Task to carry out » From the records below, print exactly the lines starting at the one containing "fa_free_stack_len : nat;" and ending at the one containing "let end_ := align_down", ends included, and nothing else.
Information shown: Begin
(* ===== verification/Frames.v ===== *)
(** The allocator of physical frames ([memory.rs]): ranges of usable memory that
    are handed out in order, a stack of recycled frames and a ledger of the owner
    of every frame in use.

    The specification of the allocator is a list of free frames, from whose head
    [allocate_owned] takes and to which [free_owned] returns, and a finite map from
    frames in use to their owners. *)

From S2P Require Import Prelude.

(** * Data *)

Definition FRAME_SIZE : Z := 4096.
Definition MAX_RANGES : nat := 64.
Definition FREE_STACK_CAPACITY : nat := Z.to_nat 8192.
Definition MAX_FRAME_RECORDS : nat := Z.to_nat 16384.

Record PhysicalFrame := mkPhysicalFrame { frame_start : Z }.
#[export] Instance PhysicalFrame_eq_dec : EqDecision PhysicalFrame.
Proof. solve_decision. Defined.

(** [PhysicalFrame::from_start]. *)
Definition frame_from_start (start : Z) : option PhysicalFrame :=
  if (start mod FRAME_SIZE =? 0)%Z then Some (mkPhysicalFrame start) else None.

Record FrameRange := mkFrameRange { fr_start : Z; fr_next : Z; fr_end : Z }.
#[export] Instance eta_FrameRange : Eta FrameRange := λ r, mkFrameRange (fr_start r) (fr_next r) (fr_end r).

(** [FrameRange::empty]. *)
Definition range_empty : FrameRange := mkFrameRange 0 0 0.
(** [FrameRange::new]. *)
Definition range_new (start end_ : Z) : FrameRange := mkFrameRange start start end_.
(** [FrameRange::frame_count]. *)
Definition frame_count (r : FrameRange) : Z := ((fr_end r - fr_start r) / FRAME_SIZE)%Z.
(** [FrameRange::contains]. *)
Definition range_contains (frame : PhysicalFrame) (r : FrameRange) : bool :=
  match checked_add (frame_start frame) FRAME_SIZE with
  | None => false
  | Some frame_end => (fr_start r <=? frame_start frame)%Z && (frame_end <=? fr_end r)%Z
  end.

Inductive FrameInitError := TooManyRanges | NoUsableFrames.
Inductive FreeError :=
| UnalignedFrame | OutsideUsableRanges | FreeStackFull | UnallocatedFrame | WrongOwner.

Inductive FrameOwnerKind := OkKernel | OkPageTable | OkProcessMemory | OkDma | OkScratch.
#[export] Instance FrameOwnerKind_eq_dec : EqDecision FrameOwnerKind.
Proof. solve_decision. Defined.

Record FrameOwner := mkFrameOwner { owner_kind : FrameOwnerKind; owner_id : Z }.
#[export] Instance FrameOwner_eq_dec : EqDecision FrameOwner.
Proof. solve_decision. Defined.

Definition owner_kernel (id : Z) : FrameOwner := mkFrameOwner OkKernel id.
Definition owner_page_table (root_table : Z) : FrameOwner := mkFrameOwner OkPageTable root_table.
Definition owner_process_memory (root_table : Z) : FrameOwner := mkFrameOwner OkProcessMemory root_table.
Definition owner_dma (id : Z) : FrameOwner := mkFrameOwner OkDma id.
Definition owner_scratch : FrameOwner := mkFrameOwner OkScratch 0.

Record FrameRecord := mkFrameRecord { rec_frame : PhysicalFrame; rec_owner : FrameOwner }.
#[export] Instance eta_FrameRecord : Eta FrameRecord := λ r, mkFrameRecord (rec_frame r) (rec_owner r).

Record AllocatorStats := mkAllocatorStats {
  as_range_count : nat;
  as_total_frames : Z;
  as_allocated_frames : Z;
  as_free_frames : Z;
  as_recycled_frames : nat;
  as_reclaimed_frames : Z;
  as_high_water_frames : Z;
  as_failed_allocations : Z;
  as_kernel_frames : nat;
  as_page_table_frames : nat;
  as_process_memory_frames : nat;
  as_dma_frames : nat;
  as_scratch_frames : nat;
  as_ledger_entries : nat
}.

Record FrameAllocator := mkFrameAllocator {
  fa_ranges : list FrameRange;
  fa_range_count : nat;
  fa_next_range : nat;
  fa_free_stack : list PhysicalFrame;
  fa_free_stack_len : nat;
  fa_total_frames : Z;
  fa_allocated_frames : Z;
  fa_reclaimed_frames : Z;
  fa_high_water_frames : Z;
  fa_failed_allocations : Z;
  fa_records : list (option FrameRecord);
  fa_record_count : nat
}.
#[export] Instance eta_FrameAllocator : Eta FrameAllocator := λ a,
  mkFrameAllocator (fa_ranges a) (fa_range_count a) (fa_next_range a) (fa_free_stack a)
    (fa_free_stack_len a) (fa_total_frames a) (fa_allocated_frames a) (fa_reclaimed_frames a)
    (fa_high_water_frames a) (fa_failed_allocations a) (fa_records a) (fa_record_count a).

(** * Operations *)

(** [align_up]. *)
Definition align_up (value align : Z) : Z := Z.land (sat_add value (align - 1)) (not_u64 (align - 1)).
(** [align_down]. *)
Definition align_down (value align : Z) : Z := Z.land value (not_u64 (align - 1)).

(** [FrameAllocator::new]. *)
Definition frame_allocator_new : FrameAllocator :=
  mkFrameAllocator (replicate MAX_RANGES range_empty) 0 0
    (replicate FREE_STACK_CAPACITY (mkPhysicalFrame 0)) 0 0 0 0 0 0
    (replicate MAX_FRAME_RECORDS None) 0.

(** An entry of the memory map of the boot protocol ([limine::MemmapEntry]). *)
Record MemmapEntry := mkMemmapEntry { me_base : Z; me_length : Z; me_type : Z }.
Definition MEMMAP_USABLE : Z := 0.

(** The body of the loop of [init_from_limine] for one entry. *)
Definition init_entry (entry : option MemmapEntry) : M FrameAllocator FrameInitError unit := λ a,
  match entry with
  | Some e =>
      if (me_type e =? MEMMAP_USABLE)%Z then
        let start := align_up (me_base e) FRAME_SIZE in
        let end_ := align_down (sat_add (me_base e) (me_length e)) FRAME_SIZE in
        if (start <? end_)%Z then
          if fa_range_count a =? length (fa_ranges a) then (Err TooManyRanges, a)
          else
            let range := range_new start end_ in
            (Ok tt, a <| fa_total_frames := (fa_total_frames a + frame_count range)%Z |>
                      <| fa_ranges := <[fa_range_count a := range]> (fa_ranges a) |>
                      <| fa_range_count := S (fa_range_count a) |>)
        else (Ok tt, a)
      else (Ok tt, a)
  | None => (Ok tt, a)
  end.

Fixpoint init_entries (entries : list (option MemmapEntry)) : M FrameAllocator FrameInitError unit :=
  match entries with
  | [] => rret tt
  | e :: rest => do! init_entry e; init_entries rest
  end.

(** [FrameAllocator::init_from_limine]. *)
Definition init_from_limine (memory_map : list (option MemmapEntry)) :
    M FrameAllocator FrameInitError unit :=
  do! rmodify (λ a, a <| fa_range_count := 0 |> <| fa_next_range := 0 |>
    <| fa_free_stack_len := 0 |> <| fa_total_frames := 0%Z |> <| fa_allocated_frames := 0%Z |>
    <| fa_reclaimed_frames := 0%Z |> <| fa_high_water_frames := 0%Z |>
    <| fa_failed_allocations := 0%Z |> <| fa_record_count := 0 |>);
  do! init_entries memory_map;
  let! a := rget in
  rguard (negb (fa_total_frames a =? 0)%Z) NoUsableFrames.

(** [FrameAllocator::contains]. *)
Definition contains (a : FrameAllocator) (frame : PhysicalFrame) : bool :=
  match first_index (range_contains frame) (fa_ranges a) (fa_range_count a) with
  | Some _ => true
  | None => false
  end.

(** [FrameAllocator::record_allocated]. *)
Definition record_allocated (frame : PhysicalFrame) (owner : FrameOwner) (a : FrameAllocator) :
    FrameAllocator :=
  a <| fa_records := <[fa_record_count a := Some (mkFrameRecord frame owner)]> (fa_records a) |>
    <| fa_record_count := S (fa_record_count a) |>.

Definition is_record_of (frame : PhysicalFrame) (slot : option FrameRecord) : bool :=
  match slot with
  | Some record => (frame_start (rec_frame record) =? frame_start frame)%Z
  | None => false
  end.

(** [FrameAllocator::record_index]. *)
Definition record_index (a : FrameAllocator) (frame : PhysicalFrame) : option nat :=
  first_index (is_record_of frame) (fa_records a) (fa_record_count a).

(** [FrameAllocator::remove_record]: the last record takes the place of the
    removed one. *)
Definition remove_record (index : nat) (a : FrameAllocator) : FrameAllocator :=
  let last := fa_record_count a - 1 in
  let records := <[index := nth last (fa_records a) None]> (fa_records a) in
  a <| fa_record_count := last |> <| fa_records := <[last := None]> records |>.

(** [FrameAllocator::update_high_water]. *)
Definition update_high_water (a : FrameAllocator) : FrameAllocator :=
  if (fa_high_water_frames a <? fa_allocated_frames a)%Z
  then a <| fa_high_water_frames := fa_allocated_frames a |> else a.

Definition count_failed_allocation (a : FrameAllocator) : FrameAllocator :=
  a <| fa_failed_allocations := sat_add (fa_failed_allocations a) 1 |>.

(** The loop of [allocate_owned] over the ranges that are left. *)
Fixpoint allocate_from_ranges (fuel : nat) (owner : FrameOwner) (a : FrameAllocator) :
    option PhysicalFrame * FrameAllocator :=
  match fuel with
  | 0 => (None, count_failed_allocation a)
  | S fuel' =>
      let range := nth (fa_next_range a) (fa_ranges a) range_empty in
      if (fr_next range <? fr_end range)%Z then
        let frame := mkPhysicalFrame (fr_next range) in
        let a1 := a <| fa_ranges := <[fa_next_range a :=
                         range <| fr_next := (fr_next range + FRAME_SIZE)%Z |> ]> (fa_ranges a) |>
                    <| fa_allocated_frames := (fa_allocated_frames a + 1)%Z |> in
        (Some frame, update_high_water (record_allocated frame owner a1))
      else allocate_from_ranges fuel' owner (a <| fa_next_range := S (fa_next_range a) |>)
  end.

(** [FrameAllocator::allocate_owned]. *)
Definition allocate_owned (owner : FrameOwner) (a : FrameAllocator) :
    option PhysicalFrame * FrameAllocator :=
  if fa_record_count a =? length (fa_records a) then (None, count_failed_allocation a)
  else if 0 <? fa_free_stack_len a then
    let len := fa_free_stack_len a - 1 in
    let a1 := a <| fa_free_stack_len := len |>
                <| fa_allocated_frames := (fa_allocated_frames a + 1)%Z |> in
    let frame := nth len (fa_free_stack a1) (mkPhysicalFrame 0) in
    (Some frame, update_high_water (record_allocated frame owner a1))
  else allocate_from_ranges (fa_range_count a - fa_next_range a) owner a.

(** [FrameAllocator::allocate]. *)
Definition allocate (a : FrameAllocator) : option PhysicalFrame * FrameAllocator :=
  allocate_owned owner_scratch a.

(** The loop that records the frames of a contiguous block. *)
Fixpoint record_block (start : Z) (index : nat) (left : nat) (owner : FrameOwner) (a : FrameAllocator) :
    FrameAllocator :=
  match left with
  | 0 => a
  | S left' =>
      record_block start (S index) left' owner
        (record_allocated (mkPhysicalFrame (start + Z.of_nat index * FRAME_SIZE)) owner a)
  end.

(** The loop of [allocate_contiguous_owned] over the ranges that are left. *)
Fixpoint allocate_block (fuel : nat) (frame_count : Z) (owner : FrameOwner) (a : FrameAllocator) :
    option PhysicalFrame * FrameAllocator :=
  match fuel with
  | 0 => (None, count_failed_allocation a)
  | S fuel' =>
      let range := nth (fa_next_range a) (fa_ranges a) range_empty in
      match checked_mul frame_count FRAME_SIZE with
      | None => (None, count_failed_allocation a)
      | Some bytes =>
          match checked_add (fr_next range) bytes with
          | None => (None, count_failed_allocation a)
          | Some end_ =>
              if (end_ <=? fr_end range)%Z then
                let frame := mkPhysicalFrame (fr_next range) in
                let a1 := a <| fa_ranges := <[fa_next_range a := range <| fr_next := end_ |> ]>
                                             (fa_ranges a) |>
                            <| fa_allocated_frames := (fa_allocated_frames a + frame_count)%Z |> in
                (Some frame,
                 update_high_water (record_block (fr_next range) 0 (Z.to_nat frame_count) owner a1))
              else allocate_block fuel' frame_count owner (a <| fa_next_range := S (fa_next_range a) |>)
          end
      end
  end.

(** [FrameAllocator::allocate_contiguous_owned]; [usize::try_from] of a [u64]
    succeeds on the 64-bit target. *)
Definition allocate_contiguous_owned (frame_count : Z) (owner : FrameOwner) (a : FrameAllocator) :
    option PhysicalFrame * FrameAllocator :=
  if (frame_count =? 0)%Z then (None, count_failed_allocation a)
  else if (Z.of_nat (length (fa_records a) - fa_record_count a) <? frame_count)%Z
  then (None, count_failed_allocation a)
  else allocate_block (fa_range_count a - fa_next_range a) frame_count owner a.

(** [FrameAllocator::set_owner]. *)
Definition set_owner (frame : PhysicalFrame) (owner : FrameOwner) : M FrameAllocator FreeError unit := λ a,
  if negb (frame_start frame mod FRAME_SIZE =? 0)%Z then (Err UnalignedFrame, a)
  else if negb (contains a frame) then (Err OutsideUsableRanges, a)
  else match record_index a frame with
       | None => (Err UnallocatedFrame, a)
       | Some index =>
           (Ok tt, a <| fa_records ::=
                      alter (fmap (λ record : FrameRecord, record <| rec_owner := owner |>)) index |>)
       end.

(** [FrameAllocator::owner_of]. *)
Definition owner_of (a : FrameAllocator) (frame : PhysicalFrame) : option FrameOwner :=
  match record_index a frame with
  | Some index => rec_owner <$> nth index (fa_records a) None
  | None => None
  end.

(** [FrameAllocator::free_with_owner]. *)
Definition free_with_owner (frame : PhysicalFrame) (expected_owner : option FrameOwner) :
    M FrameAllocator FreeError unit := λ a,
  if negb (frame_start frame mod FRAME_SIZE =? 0)%Z then (Err UnalignedFrame, a)
  else if negb (contains a frame) then (Err OutsideUsableRanges, a)
  else match record_index a frame with
       | None => (Err UnallocatedFrame, a)
       | Some index =>
           if match expected_owner with
              | Some expected =>
                  match nth index (fa_records a) None with
                  | Some record => negb (bool_decide (rec_owner record = expected))
                  | None => true
                  end
              | None => false
              end then (Err WrongOwner, a)
           else if fa_free_stack_len a =? length (fa_free_stack a) then (Err FreeStackFull, a)
           else
             let a1 := a <| fa_free_stack := <[fa_free_stack_len a := frame]> (fa_free_stack a) |>
                         <| fa_free_stack_len := S (fa_free_stack_len a) |> in
             let a2 := remove_record index a1 in
             (Ok tt, a2 <| fa_allocated_frames := sat_sub (fa_allocated_frames a2) 1 |>
                        <| fa_reclaimed_frames := sat_add (fa_reclaimed_frames a2) 1 |>)
       end.

(** [FrameAllocator::free]. *)
Definition free (frame : PhysicalFrame) : M FrameAllocator FreeError unit := free_with_owner frame None.
(** [FrameAllocator::free_owned]. *)
Definition free_owned (frame : PhysicalFrame) (expected_owner : FrameOwner) :
    M FrameAllocator FreeError unit := free_with_owner frame (Some expected_owner).

Definition has_kind (k : FrameOwnerKind) (slot : option FrameRecord) : bool :=
  match slot with Some record => bool_decide (owner_kind (rec_owner record) = k) | None => false end.

(** [FrameAllocator::stats]. *)
Definition frame_stats (a : FrameAllocator) : AllocatorStats :=
  let count k := count_upto (has_kind k) (fa_records a) (fa_record_count a) in
  mkAllocatorStats (fa_range_count a) (fa_total_frames a) (fa_allocated_frames a)
    (sat_sub (fa_total_frames a) (fa_allocated_frames a)) (fa_free_stack_len a)
    (fa_reclaimed_frames a) (fa_high_water_frames a) (fa_failed_allocations a)
    (count OkKernel) (count OkPageTable) (count OkProcessMemory) (count OkDma) (count OkScratch)
    (fa_record_count a).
Information shown: End
Written solution »
  fa_free_stack_len : nat;
  fa_total_frames : Z;
  fa_allocated_frames : Z;
  fa_reclaimed_frames : Z;
  fa_high_water_frames : Z;
  fa_failed_allocations : Z;
  fa_records : list (option FrameRecord);
  fa_record_count : nat
}.
#[export] Instance eta_FrameAllocator : Eta FrameAllocator := λ a,
  mkFrameAllocator (fa_ranges a) (fa_range_count a) (fa_next_range a) (fa_free_stack a)
    (fa_free_stack_len a) (fa_total_frames a) (fa_allocated_frames a) (fa_reclaimed_frames a)
    (fa_high_water_frames a) (fa_failed_allocations a) (fa_records a) (fa_record_count a).

(** * Operations *)

(** [align_up]. *)
Definition align_up (value align : Z) : Z := Z.land (sat_add value (align - 1)) (not_u64 (align - 1)).
(** [align_down]. *)
Definition align_down (value align : Z) : Z := Z.land value (not_u64 (align - 1)).

(** [FrameAllocator::new]. *)
Definition frame_allocator_new : FrameAllocator :=
  mkFrameAllocator (replicate MAX_RANGES range_empty) 0 0
    (replicate FREE_STACK_CAPACITY (mkPhysicalFrame 0)) 0 0 0 0 0 0
    (replicate MAX_FRAME_RECORDS None) 0.

(** An entry of the memory map of the boot protocol ([limine::MemmapEntry]). *)
Record MemmapEntry := mkMemmapEntry { me_base : Z; me_length : Z; me_type : Z }.
Definition MEMMAP_USABLE : Z := 0.

(** The body of the loop of [init_from_limine] for one entry. *)
Definition init_entry (entry : option MemmapEntry) : M FrameAllocator FrameInitError unit := λ a,
  match entry with
  | Some e =>
      if (me_type e =? MEMMAP_USABLE)%Z then
        let start := align_up (me_base e) FRAME_SIZE in
        let end_ := align_down (sat_add (me_base e) (me_length e)) FRAME_SIZE in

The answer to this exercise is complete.